As mentioned last week, when you learned about shell scripts:

The end goal is to be able to submit shell scripts as “batch jobs” at OSC, which e.g. allows you to run them simultaneously many times! This is extremely useful because with omics analysis, it’s common to have to run the same step for many samples in parallel.
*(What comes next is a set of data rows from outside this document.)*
(* ===== verification/NodeTracker.v ===== *)
(** * The resource tracker of a compute node (src/zun/compute/compute_node_tracker.py)

    [ComputeNodeTracker] keeps the usage of its compute node equal to what the
    containers on the host ask for: it adds a container's resources when it is
    claimed, takes them back when the claim is aborted or the container removed,
    recomputes everything from the database periodically, and publishes each
    change to the database and to placement.  Every entry point holds the
    semaphore [COMPUTE_RESOURCE_SEMAPHORE], so the methods run one at a time. *)

From S2P Require Import Prelude Exceptions PyStr ProviderTree PciDevice PciSpec PciStats.
From S2P Require Import PciTracker Numa Container ComputeNode Driver Claims.

(** The operations of [SchedulerReportClient] the tracker calls
    (src/zun/scheduler/client/report.py), on the state [P] of placement. *)
Class ReportClient (P : Type) : Type := {
  get_provider_by_name : string → py P string;           (** its uuid *)
  get_provider_tree_and_ensure_root : string → string → py P Tree.tree;
  update_from_provider_tree : Tree.tree → py P unit
}.

(** The configuration and the host: [host_names] are [socket.gethostname()] and
    [socket.getfqdn()], [pci_resources] what the driver lists, [node_uuid] the
    uuid drawn if the node is created. *)
Record settings : Type := mkSettings {
  host : string;
  host_shared_with_nova : bool;
  host_names : list string;
  compute_options : compute_conf;
  host_facts : host_info;
  pci_resources : list dev_dict;
  node_uuid : string
}.

Record rt (P : Type) : Type := mkRt {
  compute_node : option ComputeNode;
  tracked_containers : gmap string container;
  old_resources : gmap string ComputeNode;
  pci_tracker : option tracker;
  rp_uuid : option string;
  driver : driver_state;
  containers : Container.store;
  nodes : ComputeNode.table;
  pci_table : list device;               (** the rows of this node *)
  service_disabled : option bool;        (** the zun-compute service of the host *)
  placement : P
}.

#[global] Arguments mkRt {P}.
#[global] Arguments compute_node {P}.
#[global] Arguments tracked_containers {P}.
#[global] Arguments old_resources {P}.
#[global] Arguments pci_tracker {P}.
#[global] Arguments rp_uuid {P}.
#[global] Arguments driver {P}.
#[global] Arguments containers {P}.
#[global] Arguments nodes {P}.
#[global] Arguments pci_table {P}.
#[global] Arguments service_disabled {P}.
#[global] Arguments placement {P}.

Section Setters.
Context {P : Type}.
Implicit Types s : rt P.

Definition set_compute_node (n : option ComputeNode) s : rt P :=
  mkRt n (tracked_containers s) (old_resources s) (pci_tracker s) (rp_uuid s) (driver s)
    (containers s) (nodes s) (pci_table s) (service_disabled s) (placement s).
Definition set_tracked (m : gmap string container) s : rt P :=
  mkRt (compute_node s) m (old_resources s) (pci_tracker s) (rp_uuid s) (driver s)
    (containers s) (nodes s) (pci_table s) (service_disabled s) (placement s).
Definition set_old (m : gmap string ComputeNode) s : rt P :=
  mkRt (compute_node s) (tracked_containers s) m (pci_tracker s) (rp_uuid s) (driver s)
    (containers s) (nodes s) (pci_table s) (service_disabled s) (placement s).
Definition set_pci (t : option tracker) s : rt P :=
  mkRt (compute_node s) (tracked_containers s) (old_resources s) t (rp_uuid s) (driver s)
    (containers s) (nodes s) (pci_table s) (service_disabled s) (placement s).
Definition set_rp_uuid (u : option string) s : rt P :=
  mkRt (compute_node s) (tracked_containers s) (old_resources s) (pci_tracker s) u (driver s)
    (containers s) (nodes s) (pci_table s) (service_disabled s) (placement s).
Definition set_driver (d : driver_state) s : rt P :=
  mkRt (compute_node s) (tracked_containers s) (old_resources s) (pci_tracker s) (rp_uuid s) d
    (containers s) (nodes s) (pci_table s) (service_disabled s) (placement s).
Definition set_containers (c : Container.store) s : rt P :=
  mkRt (compute_node s) (tracked_containers s) (old_resources s) (pci_tracker s) (rp_uuid s)
    (driver s) c (nodes s) (pci_table s) (service_disabled s) (placement s).
Definition set_nodes (t : ComputeNode.table) s : rt P :=
  mkRt (compute_node s) (tracked_containers s) (old_resources s) (pci_tracker s) (rp_uuid s)
    (driver s) (containers s) t (pci_table s) (service_disabled s) (placement s).
Definition set_placement (p : P) s : rt P :=
  mkRt (compute_node s) (tracked_containers s) (old_resources s) (pci_tracker s) (rp_uuid s)
    (driver s) (containers s) (nodes s) (pci_table s) (service_disabled s) p.

Definition on_containers {A} (m : py Container.store A) : py (rt P) A :=
  zoom containers set_containers m.
Definition on_nodes {A} (m : py ComputeNode.table A) : py (rt P) A := zoom nodes set_nodes m.
Definition on_driver {A} (m : py driver_state A) : py (rt P) A := zoom driver set_driver m.
Definition on_placement {A} (m : py P A) : py (rt P) A := zoom placement set_placement m.

(** A method of the PCI tracker, when there is one. *)
Definition on_pci {A} (t : tracker) (m : py tracker A) : py (rt P) A :=
  zoom (λ s, default t (pci_tracker s)) (λ t' s, set_pci (Some t') s) m.

(** [self.compute_node], used as an object. *)
Definition cn : py (rt P) ComputeNode :=
  let! n := gets compute_node in of_option n (Py AttributeError).
Definition upd_cn (f : ComputeNode → ComputeNode) : py (rt P) unit :=
  modify (λ s, set_compute_node (f <$> compute_node s) s).
End Setters.

(** What a container uses; [u_cpuset] holds the CPUs and the NUMA node. *)
Record usage : Type := mkUsage {
  u_memory : Z;
  u_cpu : Qc;
  u_disk : Z;
  u_cpuset : option (gset Z * Z)
}.

#[export] Instance NUMANode_inhabited : Inhabited NUMANode :=
  populate (Numa.mkNode 0 ∅ ∅ None None).

(** [_copy_resources]; [disk_used] and the PCI pools are not resources. *)
Definition _copy_resources (r : resources) (n : ComputeNode) : ComputeNode :=
  let i (f : docker_info → Z) (old : Z) : Z :=
    match r_info r with Some i => f i | None => old end in
  {| uuid := uuid n; ComputeNode.rp_uuid := ComputeNode.rp_uuid n;
     numa_topology := Some (r_numa_topology r); hostname := hostname n;
     mem_total := r_mem_total r; mem_free := r_mem_free r;
     mem_available := r_mem_available r; mem_used := r_mem_used r;
     total_containers := i info_total_containers (total_containers n);
     running_containers := i info_running_containers (running_containers n);
     paused_containers := i info_paused_containers (paused_containers n);
     stopped_containers := i info_stopped_containers (stopped_containers n);
     cpus := i info_cpus (cpus n);
     cpu_used := default (cpu_used n) (r_cpu_used r);
     os_info := match r_info r with Some i => info_os i | None => os_info n end;
     labels := match r_info r with Some i => info_labels i | None => labels n end;
     pci_device_pools := pci_device_pools n;
     disk_total := r_disk_total r; disk_used := disk_used n;
     disk_quota_supported := r_disk_quota_supported r;
     runtimes := match r_info r with Some i => info_runtimes i | None => runtimes n end;
     enable_cpu_pinning := r_enable_cpu_pinning r |}.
This week, we’ll cover the remaining piece in being able to run bioinformatics tools efficiently at OSC and beyond: how to submit your shell scripts as batch jobs.

This session

  • Different ways to start “compute jobs”: via OnDemand, with interactive jobs, and with Slurm batch jobs
  • Strategies around requesting appropriate resources for your compute jobs
  • Slurm commands like sbatch to submit, monitor and manage batch jobs
  • How to use Slurm options to request specific resources for your compute jobs

1.2 Getting ready

  1. At https://ondemand.osc.edu, start a VS Code session in /fs/ess/PAS2880/users/$USER

  2. Create a week07 dir and navigate there in the terminal

  3. Create a scripts dir within week07

  4. You’ll need two scripts you made last week. Copy those (or if you somehow don’t have these files, create new files and copy the code from the boxes below):

    cp ../../week06/scripts/printname.sh scripts/
    cp ../../week06/scripts/fastqc.sh scripts/

The code below should be saved in scripts/printname.sh:

#!/bin/bash
set -euo pipefail

first_name=$1
last_name=$2

echo "This script will print a first and a last name"
echo "First name: $first_name"
echo "Last name: $last_name"

The code below should be saved in scripts/fastqc.sh:

#!/bin/bash
set -euo pipefail

# Load the OSC module for FastQC
module load fastqc/0.12.1

# Copy the placeholder variables
fastq="$1"
outdir="$2"

# Initial logging
echo "# Starting script fastqc.sh"
date
echo "# Input FASTQ file:   $fastq"
echo "# Output dir:         $outdir"
echo

# Create the output dir if needed
mkdir -p "$outdir"

# Run FastQC
fastqc --outdir "$outdir" "$fastq"

# Final logging
echo
echo "# Used FastQC version:"
fastqc --version
echo
echo "# Successfully finished script fastqc.sh"
date

2 Compute jobs overview

Automated scheduling software allows hundreds of people with different requirements to effectively and fairly access compute nodes at supercomputers. OSC uses Slurm (Simple Linux Utility for Resource Management) for this.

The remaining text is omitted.